[Data shown — start]

Lemma compare_spec {m n} (A B : matrix m n) (test : T → T → bool) (s : store T) :
  defined A s → defined B s →
  ∃ b, all_int m (λ i, all_int n (λ j,
         x ← get A (index i) (index j) s;
         y ← get B (index i) (index j) s;
         Some (test x y))) = Some b ∧
       (b = true ↔ ∀ i j, i < m → j < n →
          test (entry A s i j) (entry B s i j) = true).
Proof.
  intros HA HB.
  assert (Hinner : ∀ i, i < m →
    ∃ b, all_int n (λ j, x ← get A (index i) (index j) s;
                         y ← get B (index i) (index j) s;
                         Some (test x y)) = Some b ∧
         (b = true ↔ ∀ j, j < n → test (entry A s i j) (entry B s i j) = true)).
  { intros i Hi.
    destruct (all_int_spec n (λ j, x ← get A (index i) (index j) s;
                                   y ← get B (index i) (index j) s;
                                   Some (test x y))) as (b & Hb & Hiff).
    - intros j Hj. rewrite !defined_get by done. by eexists.
    - exists b. split; [done|]. rewrite Hiff.
      split; intros Hall j Hj; specialize (Hall j Hj);
        rewrite !defined_get in * by done; simpl in *; congruence. }
  destruct (all_int_spec m (λ i, all_int n (λ j,
              x ← get A (index i) (index j) s;
              y ← get B (index i) (index j) s;
              Some (test x y)))) as (b & Hb & Hiff).
  - intros i Hi. destruct (Hinner i Hi) as (b & -> & _). by eexists.
  - exists b. split; [done|]. rewrite Hiff. split.
    + intros Hall i j Hi Hj. destruct (Hinner i Hi) as (b' & Hb' & Hiff').
      apply Hiff'; [|done]. specialize (Hall i Hi). congruence.
    + intros Hall i Hi. destruct (Hinner i Hi) as (b' & -> & Hiff').
      f_equal. apply Hiff'. auto.
Qed.


End Comparisons.

(** On integers [!=] is false of equal entries only. *)
Lemma operator_eq_Z {m n} (A B : matrix m n) (s : store Z) :
  defined A s → defined B s →
  ∃ b, operator_eq A B s = Some b ∧ (b = true ↔ agree A s B s).
Proof.
  intros HA HB.
  destruct (compare_spec A B (λ x y, negb (neq x y)) s HA HB) as (b & Hb & Hiff).
  exists b. split; [done|]. rewrite Hiff. unfold agree.
  split; intros Hall i j Hi Hj; specialize (Hall i j Hi Hj);
    rewrite ?defined_get in * by done; simpl in *.
  - apply negb_true_iff, negb_false_iff, Z.eqb_eq in Hall. by rewrite Hall.
  - injection Hall as ->. by rewrite Z.eqb_refl.
Qed.


(** ** [matmul] and [matadd] under aliasing *)

Section Products.
Context {T : Type} `{Scalar T}.



End Products.





(** ** Independence of the representation *)

Section Representation.
Context {T : Type} `{Scalar T}.

Lemma all_of_ext (l : list nat) (test test' : nat → option bool) :
  (∀ i, i ∈ l → test i = test' i) → all_of l test = all_of l test'.
Proof.
  induction l as [|i l IH]; intros Heq; simpl; [done|].
  rewrite <-(Heq i) by left. destruct (test i) as [[]|]; simpl; try done.
  apply IH. intros; apply Heq; by right.
Qed.

Lemma all_int_ext n (test test' : nat → option bool) :
  (∀ i, i < n → test i = test' i) → all_int n test = all_int n test'.
Proof.
  intros Heq. apply all_of_ext. intros i Hi%elem_of_seq. apply Heq. lia.
Qed.

Lemma compare_ext {m n} (A A' B B' : matrix m n) (test : T → T → bool)
    (s s' : store T) :
  agree A s A' s' → agree B s B' s' →
  all_int m (λ i, all_int n (λ j,
    x ← get A (index i) (index j) s;
    y ← get B (index i) (index j) s; Some (test x y)))
  = all_int m (λ i, all_int n (λ j,
    x ← get A' (index i) (index j) s';
    y ← get B' (index i) (index j) s'; Some (test x y))).
Proof.
  intros HA HB. apply all_int_ext; intros i Hi. apply all_int_ext; intros j Hj.
  by rewrite HA, HB.
Qed.
(** * onnxjs: the WebGL convolution operator and the Flatten input check

    A shallow embedding of [lib/backends/webgl/ops/conv.ts] and
    [lib/ops/flatten.ts], and the properties of their shape arithmetic,
    kernel repacking, shader bodies, draw loop and artifact cache.

    Conventions of the embedding.
    - A JavaScript [number] is a [JS.num]: [undefined], [NaN], the two
      infinities, or a finite value held as an exact rational.  Rounding of
      IEEE doubles is not modelled, and neither is the sign of zero: a zero
      divisor counts as [+0].  The model is that of the code on integers of
      magnitude at most 2^53 - 1, where doubles are exact; the properties
      of the shape arithmetic are stated for operands whose intermediate
      values stay in this range ([safe_integer]).
    - A GLSL [int] is a [Z] and its operations are those of [Z]; they are
      those of a 32-bit [int] as long as no value leaves its range, and the
      properties that depend on the values the shaders compute are stated
      for values in this range ([int32], [im2col_in_range],
      [dot_in_range]).  A GLSL [float] is a [Q].
    - A [Float32Array] is a reference into a store of buffers, so that
      "the same buffer" and "a new buffer" are different results. *)

From Stdlib Require Import ZArith QArith Qround Lia String.
From stdpp Require Import base list.

Local Open Scope Z_scope.

(** ** JavaScript numbers *)

Module JS.

Inductive num : Type :=
| Undef
| NaN
| PosInf
| NegInf
| Num (q : Q).

(** ToNumber on the values above: [undefined] becomes [NaN]. *)
Definition to_number (a : num) : num :=
  match a with
  | Undef => NaN
  | _ => a
  end.

Definition int (z : Z) : num := Num (inject_Z z).
Definition ints (l : list Z) : list num := int <$> l.

Definition Qlt_bool (a b : Q) : bool := negb (Qle_bool b a).
Definition Qsign_pos (a : Q) : bool := Qlt_bool 0 a.
Definition Qsign_neg (a : Q) : bool := Qlt_bool a 0.
Definition Qis_zero (a : Q) : bool := Qeq_bool a 0.

(** [a[i]]: reading past the end of an array gives [undefined]. *)
Definition idx (a : list num) (i : nat) : num :=
  match a !! i with
  | Some v => v
  | None => Undef
  end.

Definition neg (a : num) : num :=
  match to_number a with
  | Num q => Num (- q)
  | PosInf => NegInf
  | NegInf => PosInf
  | _ => NaN
  end.

Definition add (a b : num) : num :=
  match to_number a, to_number b with
  | Num x, Num y => Num (x + y)
  | Num _, PosInf | PosInf, Num _ | PosInf, PosInf => PosInf
  | Num _, NegInf | NegInf, Num _ | NegInf, NegInf => NegInf
  | _, _ => NaN
  end.

Definition sub (a b : num) : num := add a (neg b).

Definition inf_of_sign (positive : bool) : num :=
  if positive then PosInf else NegInf.

Definition mul (a b : num) : num :=
  match to_number a, to_number b with
  | Num x, Num y => Num (x * y)
  | Num x, PosInf | PosInf, Num x =>
      if Qis_zero x then NaN else inf_of_sign (Qsign_pos x)
  | Num x, NegInf | NegInf, Num x =>
      if Qis_zero x then NaN else inf_of_sign (Qsign_neg x)
  | PosInf, PosInf | NegInf, NegInf => PosInf
  | PosInf, NegInf | NegInf, PosInf => NegInf
  | _, _ => NaN
  end.

Definition div (a b : num) : num :=
  match to_number a, to_number b with
  | Num x, Num y =>
      if Qis_zero y
      then (if Qis_zero x then NaN else inf_of_sign (Qsign_pos x))
      else Num (x / y)
  | Num _, PosInf | Num _, NegInf => Num 0
  | PosInf, Num y => inf_of_sign (negb (Qsign_neg y))
  | NegInf, Num y => inf_of_sign (Qsign_neg y)
  | _, _ => NaN
  end.

(** Truncation toward zero, as in ToIntegerOrInfinity and in [%]. *)
Definition Qtrunc (q : Q) : Z :=
  if Qsign_neg q then Qceiling q else Qfloor q.

(** [a % b]: the remainder has the sign of the dividend. *)
Definition rem (a b : num) : num :=
  match to_number a, to_number b with
  | Num x, Num y =>
      if Qis_zero y then NaN else Num (x - y * inject_Z (Qtrunc (x / y)))
  | Num x, PosInf | Num x, NegInf => Num x
  | _, _ => NaN
  end.

Definition floor (a : num) : num :=
  match to_number a with
  | Num q => Num (inject_Z (Qfloor q))
  | v => v
  end.

Definition ceil (a : num) : num :=
  match to_number a with
  | Num q => Num (inject_Z (Qceiling q))
  | v => v
  end.

(** [a < b] *)
Definition lt (a b : num) : bool :=
  match to_number a, to_number b with
  | Num x, Num y => Qlt_bool x y
  | NegInf, Num _ | NegInf, PosInf | Num _, PosInf => true
  | _, _ => false
  end.

(** [a === b] *)
Definition strict_eq (a b : num) : bool :=
  match a, b with
  | Undef, Undef | PosInf, PosInf | NegInf, NegInf => true
  | Num x, Num y => Qeq_bool x y
  | _, _ => false
  end.

(** A parameter default, [f(a = d)]: it applies when the argument is
    [undefined]. *)
Definition default_arg (a d : num) : num :=
  match a with
  | Undef => d
  | _ => a
  end.

(** ToIntegerOrInfinity: [NaN] becomes 0, finite values are truncated. *)
Inductive extint : Type :=
| EInt (z : Z)
| EPosInf
| ENegInf.

Definition to_integer_or_infinity (a : num) : extint :=
  match to_number a with
  | Num q => EInt (Qtrunc q)
  | PosInf => EPosInf
  | NegInf => ENegInf
  | _ => EInt 0
  end.

End JS.

(** ** Typed arrays in a store *)

Module TypedArray.

Import JS.

(** A [Float32Array] element. *)
Abbreviation float := Q (only parsing).

Abbreviation ref := nat (only parsing).

(** The store of all buffers allocated so far; a reference is the position
    of its buffer. *)
Abbreviation store := (list (list float)) (only parsing).

Inductive outcome (A : Type) : Type :=
| Ok (a : A)
| RangeError                       (* the exception thrown by the array API *)
| OutOfFuel                        (* a loop that did not end within the fuel *)
| Dangling.                        (* a reference that is not in the store *)
Arguments Ok {A} a.
Arguments RangeError {A}.
Arguments OutOfFuel {A}.
Arguments Dangling {A}.

Definition M (A : Type) : Type := store -> outcome (A * store).

Definition ret {A} (a : A) : M A := fun st => Ok (a, st).

Definition bind {A B} (m : M A) (k : A -> M B) : M B :=
  fun st =>
    match m st with
    | Ok (a, st') => k a st'
    | RangeError => RangeError
    | OutOfFuel => OutOfFuel
    | Dangling => Dangling
    end.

[Data shown — finish]

▸ Instructions to follow: Scan the lines above for the word "values", then copy each line that has it.

▸ Response area:
      values stay in this range ([safe_integer]).
      properties that depend on the values the shaders compute are stated
      for values in this range ([int32], [im2col_in_range],
(** ToNumber on the values above: [undefined] becomes [NaN]. *)
(** ToIntegerOrInfinity: [NaN] becomes 0, finite values are truncated. *)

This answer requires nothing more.